Who says crime doesn't pay? At Contra Security, crime is part of an honest day's work.

The company, headed by one-time counterfeiter "Oz" Osbourne, is largely staffed with ex-cons, making Contra one of the few businesses where, during an interview, a criminal record looks good on the ol' résumé. So many shady citizens work there, in fact, that you begin to wonder whether they might hold job fairs at halfway houses. Cameron, Contra's resident hacker, was recruited out of college (where he'd given himself a lifetime scholarship). And Melanie picks locks. Cash is Contra's resident "Q," dabbling in all manner of gadgetry. And master of disguise Josh seems to just like playing dress-up.

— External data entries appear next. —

(* ===== verification/MipsSim.v ===== *)
(** * machine/mipssim.{h,cc}: the MIPS R2/3000 instruction simulator

    [Decode] is [Instruction::Decode] with its two tables, [Mult] the 32-step
    multiplication and [OneInstruction] the whole [switch], one branch per
    opcode, with the delayed load and the advance of the program counters.
    Signed arithmetic that overflows in C is given the wrap-around of the i386
    host; the one operation that traps there, [INT_MIN / -1], is the fault
    [DivideTrap]. *)

From S2P Require Import Prelude MachineSim.
Import Machine.

Local Open Scope Z_scope.

Module Mips.

(** ** Opcodes and the decoding tables of machine/mipssim.h *)

Inductive opcode :=
| OP_ADD | OP_ADDI | OP_ADDIU | OP_ADDU | OP_AND | OP_ANDI | OP_BEQ | OP_BGEZ | OP_BGEZAL
| OP_BGTZ | OP_BLEZ | OP_BLTZ | OP_BLTZAL | OP_BNE | OP_DIV | OP_DIVU | OP_J | OP_JAL
| OP_JALR | OP_JR | OP_LB | OP_LBU | OP_LH | OP_LHU | OP_LUI | OP_LW | OP_LWL | OP_LWR
| OP_MFHI | OP_MFLO | OP_MTHI | OP_MTLO | OP_MULT | OP_MULTU | OP_NOR | OP_OR | OP_ORI
| OP_RFE | OP_SB | OP_SH | OP_SLL | OP_SLLV | OP_SLT | OP_SLTI | OP_SLTIU | OP_SLTU
| OP_SRA | OP_SRAV | OP_SRL | OP_SRLV | OP_SUB | OP_SUBU | OP_SW | OP_SWL | OP_SWR
| OP_XOR | OP_XORI | OP_SYSCALL | OP_UNIMP | OP_RES | SPECIAL | BCOND.

Inductive format := IFMT | JFMT | RFMT.

#[export] Instance opcode_eq_dec : EqDecision opcode.
Proof. solve_decision. Defined.
#[export] Instance format_eq_dec : EqDecision format.
Proof. solve_decision. Defined.

Definition SIGN_BIT : Z := 0x80000000.
Definition R31 : Z := 31.
Definition IndexToAddr (x : Z) : Z := s32 (Z.shiftl x 2).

To prove Contra's collective worth to prospective clients, Oz and Co. rob 'em. OK, "rob" is perhaps too strong a term. They simply break into various businesses to demonstrate to those who might hire them just how weak their current systems are—and, of course, how much they'd benefit from Contra taking over their security operations. Contra would never actually rob anyone. They're the good guys, remember?

Not that it's always easy to tell. Because we see Contra's "good guys" do all manner of bad things.

It's like the entire business has been given a free pass by society to have all the fun that comes with a life of crime (minus the bags of ill-gotten booty) without any of the unfortunate legal drawbacks. And while Breaking In can be funny, it often mines its humor from the natural incongruities of this premise. In flashback, for instance, Melanie's father gives her a special present for Christmas: a lock-picking kit. "The rest of your gifts are out there somewhere, sweetheart," he says kindly. "Now go get 'em!" It's a classic example of small-screen fantasy fulfillment—the equivalent of eating all the Twinkies you want and never getting fat.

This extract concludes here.